Agriculture is one of the foremost significant human activities, which symbolizes the key source for food, fuel and fibers. This activity results in a lot of ecological harms particularly with the excessive usage of chemical fertilizers and pesticides. Different agricultural practices have remained industrialized to advance food production, due to the growth in the world population and to meet the food demand through the routine use of more effective fertilizers and pesticides. Soil is intensely embellished by environmental contamination and it can be stated as "universal incline." Soil pollution usually occurs from sewage wastes, accidental discharges or as byproducts of chemical residues of unrestrained production of numerous materials. Soil pollution with hazardous materials alters the physical, chemical, and biological properties, causing undesirable changes in soil fertility and ecosystem. Engineered nanomaterials offer various solutions for remediation of contaminated soils. Engineered nanomaterial-enable technologies are able to prevent the uncontrolled release of harmful materials into the environment along with capabilities to combat soil and groundwater borne pollutants. Currently, nanobiotechnology signifies a hopeful attitude to advance agronomic production and remediate polluted soils. Studies have outlined the way of nanomaterial applications to restore the eminence of the environment and assist the detection of polluted sites, along with potential remedies.
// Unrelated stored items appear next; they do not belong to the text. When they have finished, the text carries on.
(** * Forecast-accuracy metrics of [Project/DatasetsForecast.py]

    A shallow embedding of the metric functions and of the NumPy operations
    they call, followed by the properties of the metrics.

    Numbers are IEEE-754 binary64 values, Rocq's primitive [float]: the
    element type of a NumPy [float64] array.  Arrays carry their shape and
    their elements in row-major order.  Exceptions are values of [exn];
    a function that may raise returns a [result].

    Reductions add the elements of a lane from left to right starting at
    [0.0]: NumPy's order for a lane of fewer than eight elements and for a
    reduction along an axis that is not contiguous in memory.  NumPy adds a
    contiguous lane of eight elements or more in eight interleaved partial
    sums, so a sum over such a lane can differ from [fsum] by rounding. *)

From Stdlib Require Import Floats ZArith String List Bool Lia.
From Stdlib Require Import DecimalString.
Import ListNotations.

(** ** Exceptions and results *)

Inductive exn : Type :=
| AssertionError (msg : string)
| ZeroDivisionError
| AxisError
| TypeError
| ValueError
| IndexError
| OverflowError.

Inductive result (A : Type) : Type :=
| Ok (a : A)
| Raise (e : exn).

Arguments Ok {A} a.
Arguments Raise {A} e.

Definition bind {A B : Type} (r : result A) (k : A -> result B) : result B :=
  match r with
  | Ok a => k a
  | Raise e => Raise e
  end.

Notation "x <- r ;; k" := (bind r (fun x => k))
  (at level 61, r at next level, right associativity).

(** ** Arrays *)

Record ndarray (A : Type) : Type := mk_ndarray {
  shape : list nat;
  data : list A
}.

Arguments mk_ndarray {A} shape data.
Arguments shape {A} n.
Arguments data {A} n.

Definition size_of (s : list nat) : nat := fold_right Nat.mul 1%nat s.

Definition ndim {A} (a : ndarray A) : nat := length (shape a).

(** An array is well formed when it holds as many elements as its shape says. *)
Definition wf {A} (a : ndarray A) : Prop := length (data a) = size_of (shape a).

(** A Python float, or the [np.float64] a full reduction returns. *)
Definition scalar {A} (x : A) : ndarray A := mk_ndarray [] [x].

(** [np.array] of a list of numbers, and of a list of rows of one length. *)
Definition vector {A} (l : list A) : ndarray A := mk_ndarray [length l] l.

Definition matrix {A} (rows : list (list A)) : ndarray A :=
  mk_ndarray [length rows; length (hd [] rows)] (concat rows).

Definition shape_eqb (s t : list nat) : bool :=
  if list_eq_dec Nat.eq_dec s t then true else false.

Fixpoint zip_with {A B C} (f : A -> B -> C) (l : list A) (m : list B) : list C :=
  match l, m with
  | x :: l', y :: m' => f x y :: zip_with f l' m'
  | _, _ => []
  end.

(** [chunks n k d]: the first [k] consecutive blocks of [n] elements of [d]. *)
Fixpoint chunks {A} (n k : nat) (d : list A) : list (list A) :=
  match k with
  | O => []
  | S k' => firstn n d :: chunks n k' (skipn n d)
  end.

(** *** Broadcasting *)

(** The broadcast of two shapes, both read from their last dimension. *)
Fixpoint broadcast_rev (s t : list nat) : option (list nat) :=
  match s, t with
  | [], _ => Some t
  | _, [] => Some s
  | a :: s', b :: t' =>
      match broadcast_rev s' t' with
      | None => None
      | Some r =>
          if (a =? b)%nat then Some (a :: r)
          else if (a =? 1)%nat then Some (b :: r)
          else if (b =? 1)%nat then Some (a :: r)
          else None
      end
  end.

Definition broadcast_shapes (s t : list nat) : option (list nat) :=
  option_map (@rev nat) (broadcast_rev (rev s) (rev t)).

(** [tile s t d]: the elements [d] of an array of shape [s] repeated to shape
    [t], where [s] has the length of [t] and each of its dimensions is that of
    [t] or 1. *)
Fixpoint tile {A} (s t : list nat) (d : list A) : list A :=
  match s, t with
  | sd :: s', td :: t' =>
      if (sd =? td)%nat
      then flat_map (tile s' t') (chunks (size_of s') sd d)
      else concat (repeat (tile s' t' d) td)
  | _, _ => d
  end.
This review focuses on the latest developments in agricultural nanobiotechnology and the tools developed to combat soil or land and or terrestrial pollution, as well as the benefits of using these tools to increase soil fertility and reduce potential toxicity.

Analysis of contaminants and their formation mechanism in the desiccation-dissociation process of organic impurity of waste glass

The recovery of waste glass is an important issue in the fields of social sustainable development and resource recovery. The removal of organic impurity is the first step in the recovery of waste glass. Currently, desiccation-dissociation technology is advised to remove the organic impurity from waste glass. However, the risks of the organic impurity desiccation-dissociation process of waste glass have not been reported in the literature. In this paper, the environmental risks of the organic impurity desiccation-dissociation process of waste glass were assessed. The assessment results indicated that none of TSP (0.143 mg/m³), PM₁₀ (0.090 mg/m³), heavy metals in air and residue after desiccation-dissociation were contaminated. However, the gas contained abundant organic contaminants, especially benzene, whose content was up to 5.26%. Molecular dynamics simulation and contaminant formation pathways analysis indicated that the formation of gaseous organic contaminants was because overmuch small molecular free radicals were generated at 200 °C and combined with each other. Hence, reducing the temperature of desiccation-dissociation, wearing gas masks, and placing organic gas contaminant absorption liquids are necessary protective measures. This paper provides scientific data for the green development of organic impurity desiccation-dissociation technology of waste glass. Meanwhile, this paper makes up for the shortage of the environmental information of the organic impurity desiccation-dissociation of waste glass.